The results likely will surprise many people “because opioids have this reputation as being really powerful painkillers, and that is not what we found,” Krebs said.

The results echo less rigorous studies and bolster guidelines against routine use of opioids for chronic pain.

The study was published Tuesday in the Journal of the American Medical Association.

About 42,000 drug overdose deaths in the U.S. in 2016 involved opioids, including prescription painkillers, heroin and fentanyl. Many people get hooked while taking opioids prescribed for injuries or other short-term pain and move on to cheaper, more accessible illicit drugs like heroin.

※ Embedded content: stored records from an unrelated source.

(* ===== verification/CApi.v ===== *)
(** * The C interface (src/src/helics/shared_api_library)

    The functions on federates, endpoints and messages of FederateExport.cpp,
    MessageFederateExport.cpp and helicsExport.cpp, over the class [ObjectStore] of the
    objects behind their pointers and the class [Federates] of the C++ library below.
    A call has an error object, or a null pointer in its place; the text in an error
    object is left out.  A C string is a [string], and a null pointer [None].  A result is a
    value, an exception that leaves the function, or [NullPointer] for the use of a pointer
    to no object. *)

From stdpp Require Import strings gmap.
From S2P Require Import Prelude HelicsTime Flags ActionMessage FilterOperations AppMonad.
From S2P Require Import AppFederate CObjects.

(** ** Error codes *)

(** [helics_error_types] *)
Abbreviation helics_ok := (0)%Z (only parsing).
Abbreviation helics_error_registration_failure := (-1)%Z (only parsing).
Abbreviation helics_error_connection_failure := (-2)%Z (only parsing).
Abbreviation helics_error_invalid_object := (-3)%Z (only parsing).
Abbreviation helics_error_invalid_argument := (-4)%Z (only parsing).
Abbreviation helics_error_system_failure := (-6)%Z (only parsing).
Abbreviation helics_error_invalid_function_call := (-10)%Z (only parsing).
Abbreviation helics_error_insufficient_space := (-18)%Z (only parsing).
Abbreviation helics_error_other := (-101)%Z (only parsing).
Abbreviation helics_error_external_type := (-203)%Z (only parsing).

(** The code for the exception that [helicsErrorHandler] catches. *)
Definition errorCode (e : exception) : Z :=
  match e with
  | InvalidFunctionCall => helics_error_invalid_function_call
  | InvalidParameter => helics_error_invalid_argument
  | RegistrationFailure => helics_error_registration_failure
  | ConnectionFailure => helics_error_connection_failure
  | InvalidIdentifier => helics_error_invalid_object
  | HelicsSystemFailure => helics_error_system_failure
  | FunctionExecutionFailure | OtherHelicsException => helics_error_other
  | StdException => helics_error_external_type
  end.
(** Flying implies that the global phase is movement, and the global phase
    is never the string of flying. *)
Definition phases_coherent (e : Env) : Prop :=
  (∀ p, pget (player_phase e) p = flying → global_phase e = movement)
  ∧ global_phase e ≠ flying.

(** One step from [ss] to [ss']: movement stays, flying stays, and the
    global phase leaves placement exactly on a step that completes a turn
    (no capture owed after it) with both hands empty after it. *)
Definition phase_progress (ss ss' : Session) : Prop :=
  let e := env ss in
  let e' := env ss' in
  (global_phase e = movement → global_phase e' = movement)
  ∧ (∀ p, pget (player_phase e) p = flying → pget (player_phase e') p = flying)
  ∧ (global_phase e = placement →
     (global_phase e' = movement
      ↔ capture_owed ss' = false ∧ hands_empty e')).

(** The first 17 placements of [opening_with_last_mill]. *)
Definition opening_before_last_mill : list Action :=
  map place_action [0;12; 2;9; 4;10; 21;19; 6;20; 8;23; 15;14; 17;7; 18].

(** The test of the placement -> movement transition. *)
Definition leaves_placement (s : Env) : bool :=
  phase_eqb (global_phase s) placement
  && ((pget (pieces_in_hand s) P1 =? 0)%Z
      && (pget (pieces_in_hand s) M1 =? 0)%Z).

(** ** Blockade *)

(** No cell of the board is empty. *)
Definition board_full (b : list Z) : Prop := ∀ c, In c b → c ≠ 0%Z.

(** The player about to move is blocked, as the blockade check of [step]
    decides it: in the placement phase when the board is full or the hand is
    empty, in the movement phase when no own piece has an empty neighbour,
    in the flying phase when the board is full. *)
Definition blocked (s : Env) : Prop :=
  let next_player := current_player s in
  match pget (player_phase s) next_player with
  | placement =>
      board_full (board s) ∨ (pget (pieces_in_hand s) next_player <= 0)%Z
  | movement =>
      ∀ f t, f < BOARD_POSITIONS → cell (board s) f = pval next_player →
             In t (ADJACENCY f) → cell (board s) t ≠ 0%Z
  | flying => board_full (board s)
  end.

(** True blockade of the player about to move, in the words of the rules:
    movement phase with no own piece next to an empty cell, flying phase
    with no empty cell to fly to, placement phase with the board fully
    occupied.  The hand plays no part. *)
Definition truly_blocked (s : Env) : Prop :=
  let next_player := current_player s in
  match pget (player_phase s) next_player with
  | placement => board_full (board s)
  | movement =>
      ∀ f t, f < BOARD_POSITIONS → cell (board s) f = pval next_player →
             In t (ADJACENCY f) → cell (board s) t ≠ 0%Z
  | flying => board_full (board s)
  end.

(** A flying player about to move has a piece on the board. *)
Definition flyer_has_piece (s : Env) : Prop :=
  pget (player_phase s) (current_player s) = flying →
  ∃ f, f < BOARD_POSITIONS ∧ cell (board s) f = pval (current_player s).

(** The blockade check on a completed step from [s] to [s'] with result
    [r]. *)
Definition blockade_contract (s s' : Env) (r : StepResult) : Prop :=
  (done r = true ↔ blocked s')
  ∧ (blocked s' → winner s' = Some (pval (current_player s)))
  ∧ (pget (player_phase s') (current_player s') = placement →
     pget (pieces_in_hand s') (current_player s') = 0%Z →
     done r = true ∧ winner s' = Some (pval (current_player s)))
  ∧ (length (board s') = BOARD_POSITIONS → flyer_has_piece s' →
     (blocked s' ↔ get_valid_actions s' = [])).

(** ** Alternation of the placements *)

(** While the global phase is placement both players are in the placement
    phase and the hands differ by the one piece of the player whose turn it
    is; afterwards nobody is in the placement phase. *)
Definition placement_turns (ss : Session) : Prop :=
  let e := env ss in
  let h := pget (pieces_in_hand e) in
  (global_phase e = placement →
   pget (player_phase e) P1 = placement
   ∧ pget (player_phase e) M1 = placement
   ∧ (capture_owed ss = false →
      ¬ hands_empty e
      ∧ match current_player e with
        | P1 => h P1 = h M1
        | M1 => h M1 = (h P1 + 1)%Z
        end)
   ∧ (capture_owed ss = true →
      match current_player e with
      | P1 => (h P1 + 1)%Z = h M1
      | M1 => h M1 = h P1
      end))
  ∧ (global_phase e = movement →
     pget (player_phase e) P1 ≠ placement
     ∧ pget (player_phase e) M1 ≠ placement).

(** Every cell holds 0, 1 or -1. *)
Definition cells_valid (b : list Z) : Prop :=
  Forall (λ c, c = 0%Z ∨ c = 1%Z ∨ c = (-1)%Z) b.

(** ** The action mask and the copy of an environment *)

(** [get_valid_action_mask]: 624 zeros, then [mask[idx] = 1.0] for every
    action of [get_valid_actions] ([mark_action] is one round of the loop).
    [None] stands for the TypeError of an index that cannot be computed and
    for the IndexError of an index outside the mask. *)
Definition mark_action (mask : option (list Q)) (a : Action)
  : option (list Q) :=
  match mask, action_to_index a with
  | Some m, Some idx =>
      if idx <? length m then Some (<[idx := 1%Q]> m) else None
  | _, _ => None
  end.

A report released Tuesday by the Centers for Disease Control and Prevention found emergency rooms saw a big jump in overdoses from opioids last year. Opioid overdoses increased 30 percent late last summer, compared to the same three-month period in 2016. The biggest jumps were in the Midwest and in cities, but increases occurred nationwide. The report did not break down overdoses by type of opioid.

U.S. government guidelines in 2016 said opioids are not the preferred treatment for chronic pain, and they recommend non-drug treatment or nonopioid painkillers instead. Opioids should only be used if other methods don’t work for chronic pain, the guidelines recommend. Prescribing rates have declined slightly in recent years although they are still much higher than two decades ago.

Krebs said the strongest evidence from other studies shows that physical therapy, exercise, or rehabilitation therapy works best for chronic pain. And she said noted that there are a variety of nonopioid drugs to try if one type doesn’t work.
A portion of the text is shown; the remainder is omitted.